#### YOUR INSTRUCTIONS:
From the entries below, reproduce exactly the line containing "<- emit_app. done.", the line containing "Definition lines_in (bs", and every line in between, with nothing added.

*** Opening of DATA ***

(** ** Reading a descriptor to its end *)

(** [fd] has been read to the end, and [bs] written on the standard output. *)
Definition drained (fd : Z) (bs : list Z) (s s' : uio) : Prop :=
  exists sh, s' = set_short sh (emit 1 bs (set_fds (<[fd := []]> (u_fds s)) s)).

Lemma took_eq fd data s s' : took fd data s s' -> s' = set_short (u_short s') (set_fds (<[fd := data]> (u_fds s)) s).
Proof. intros (H1 & H2 & H3). destruct s, s'. cbn in *. by subst. Qed.

Lemma drained_step fd data bs rest s s1 s2 :
  took fd data s s1 -> drained fd rest (emit 1 bs s1) s2 -> drained fd (bs ++ rest) s s2.
Proof.
  intros Ht [sh ->]. rewrite (took_eq _ _ _ _ Ht). exists sh. unfold emit, set_short, set_fds, set_out. cbn.
  by rewrite insert_insert_eq, fmap_app, app_assoc.
Qed.

Lemma drained_end fd s s1 : took fd [] s s1 -> drained fd [] s s1.
Proof. intros Ht. exists (u_short s1). rewrite emit_nil. by apply took_eq. Qed.

(** One read: nothing is left, or some bytes are. *)
Lemma read_turn {A} fd data s (f : option (list Z) -> M uio A) (Q : A -> uio -> Prop) :
  u_fds s !! fd = Some data ->
  (data = [] -> forall s', took fd [] s s' -> wp (f (Some [])) s' Q) ->
  (forall bs rest s', data = bs ++ rest -> bs <> [] -> took fd rest s s' -> wp (f (Some bs)) s' Q) ->
  wp (r ← read fd buf_size; f r) s Q.
Proof.
  intros Hd H1 H2. destruct (read_some fd data buf_size s Hd) as (k & s' & Hr & Ht & Hk & _); [done|].
  apply wp_bind. unfold wp at 1, wpe. rewrite Hr. destruct (decide (data = [])) as [->|Hne].
  - rewrite take_nil. rewrite drop_nil in Ht. by apply H1.
  - specialize (Hk Hne). apply (H2 _ (drop k data)); [by rewrite take_drop| |done]. destruct data; [done|]. destruct k; [lia|done].
Qed.

Lemma wp_left_on {A} fd data s (f : nat -> M uio A) (Q : A -> uio -> Prop) :
  u_fds s !! fd = Some data -> wp (f (length data)) s Q -> wp (n ← left_on fd; f n) s Q.
Proof. intros Hd H. apply wp_bind. unfold left_on, Prelude.gets, wp at 1, wpe. by rewrite Hd. Qed.

(** cat *)
Lemma cat_loop_spec fuel fd data s :
  u_fds s !! fd = Some data -> (length data < fuel)%nat -> wp (cat_loop fuel fd) s (fun _ s' => drained fd data s s').
Proof.
  revert data s. induction fuel as [|fuel IH]; intros data s Hd Hf; [lia|]. cbn [cat_loop]. eapply read_turn; [exact Hd| |].
  - intros -> s' Ht. by apply wpe_ret, drained_end.
  - intros bs rest s' -> Hne Ht. destruct bs as [|b bs]; [done|]. apply wp_bind. unfold write. apply wp_bind, wpe_modify. apply wpe_ret.
    rewrite Z.eqb_refl. cbn [negb]. change (set_out _ s') with (emit 1 (b :: bs) s').
    eapply wp_mono; [|apply (IH rest)].
    + intros [] s2 H2. by eapply drained_step.
    + apply (took_fds _ _ _ _ Ht).
    + rewrite length_app in Hf. cbn in Hf. lia.
Qed.

Lemma cat_spec fd data s : u_fds s !! fd = Some data -> wp (cat fd) s (fun _ s' => drained fd data s s').
Proof. intros Hd. unfold cat. eapply wp_left_on; [exact Hd|]. apply cat_loop_spec; [done|lia]. Qed.

(** The loop over the files. *)
Lemma for_files_spec cmd body (out : list Z -> list Z -> list Z) files datas s :
  (forall fd a data s, (a, data) ∈ zip files datas -> u_fds s !! fd = Some data -> wp (body fd a) s (fun _ s' => drained fd (out a data) s s')) ->
  0 <= free_fd (u_fds s) 0 16 -> Forall2 (fun a data => u_files s !! cut0 a = Some data) files datas ->
  wp (for_files cmd body files) s (fun _ s' => exists sh, s' = set_short sh (emit 1 (concat (zip_with out files datas)) s)).
Proof.
  intros Hbody Hfree HF. revert s Hfree HF. revert datas Hbody. induction files as [|a files IH]; intros datas Hbody s Hfree HF;
    inversion HF as [|? data ? datas' Ha HF']; subst; cbn [for_files zip_with concat].
  - apply wpe_ret. exists (u_short s). rewrite emit_nil. by destruct s.
  - apply wp_bind. set (fd := free_fd (u_fds s) 0 16) in *.
    assert (Hopen : open (cut0 a) s = Ret fd (set_fds (<[fd := data]> (u_fds s)) s)).
    { unfold open. mred. rewrite Ha. fold fd. by rewrite (proj2 (Z.ltb_ge _ _)) by lia. }
    pose proof (free_fd_free (u_fds s) 16 0 ltac:(lia) Hfree) as Hnone. fold fd in Hnone. unfold wp at 1, wpe. rewrite Hopen.
    rewrite (proj2 (Z.ltb_ge _ _)) by lia. apply wp_bind. eapply wp_mono; [|apply (Hbody fd a data)].
    2: { cbn. apply list_elem_of_here. }
    2: { cbn. apply lookup_insert_eq. }
    intros [] s1 [sh ->]. apply wp_bind. unfold close. apply wpe_modify. cbv beta.
    match goal with |- wp _ ?x _ => assert (Ex : x = set_short sh (emit 1 (out a data) s)) end.
    { unfold emit, set_short, set_fds, set_out. cbn. by rewrite insert_insert_eq, delete_insert_id. }
    rewrite Ex. eapply wp_mono; [|apply (IH datas')]; [| |done|done].
    + intros [] s2 [sh2 ->]. exists sh2. rewrite <- emit_app. done.
    + intros fd' a' data' s' Hin. apply Hbody. cbn. by apply list_elem_of_further.
Qed.

(** ** Counting *)

Definition is_space (b : Z) : bool := bool_decide (b ∈ [32; 13; 9; 10; 11]).

Definition lines_in (bs : list Z) : Z := Z.of_nat (length (filter (fun b => b = 10) bs)).

(** A word starts at a byte that is no space, at the beginning or after a
    space. *)
Definition word_starts (bs : list Z) (i : nat) : bool :=
  negb (is_space (default 32 (bs !! i))) && match i with O => true | S j => is_space (default 32 (bs !! j)) end.
Definition words_in (bs : list Z) : Z := Z.of_nat (length (filter (fun i => word_starts bs i = true) (seq 0 (length bs)))).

*** Close of DATA ***

#### EXERCISE ANSWER:
    + intros [] s2 [sh2 ->]. exists sh2. rewrite <- emit_app. done.
    + intros fd' a' data' s' Hin. apply Hbody. cbn. by apply list_elem_of_further.
Qed.

(** ** Counting *)

Definition is_space (b : Z) : bool := bool_decide (b ∈ [32; 13; 9; 10; 11]).

Definition lines_in (bs : list Z) : Z := Z.of_nat (length (filter (fun b => b = 10) bs)).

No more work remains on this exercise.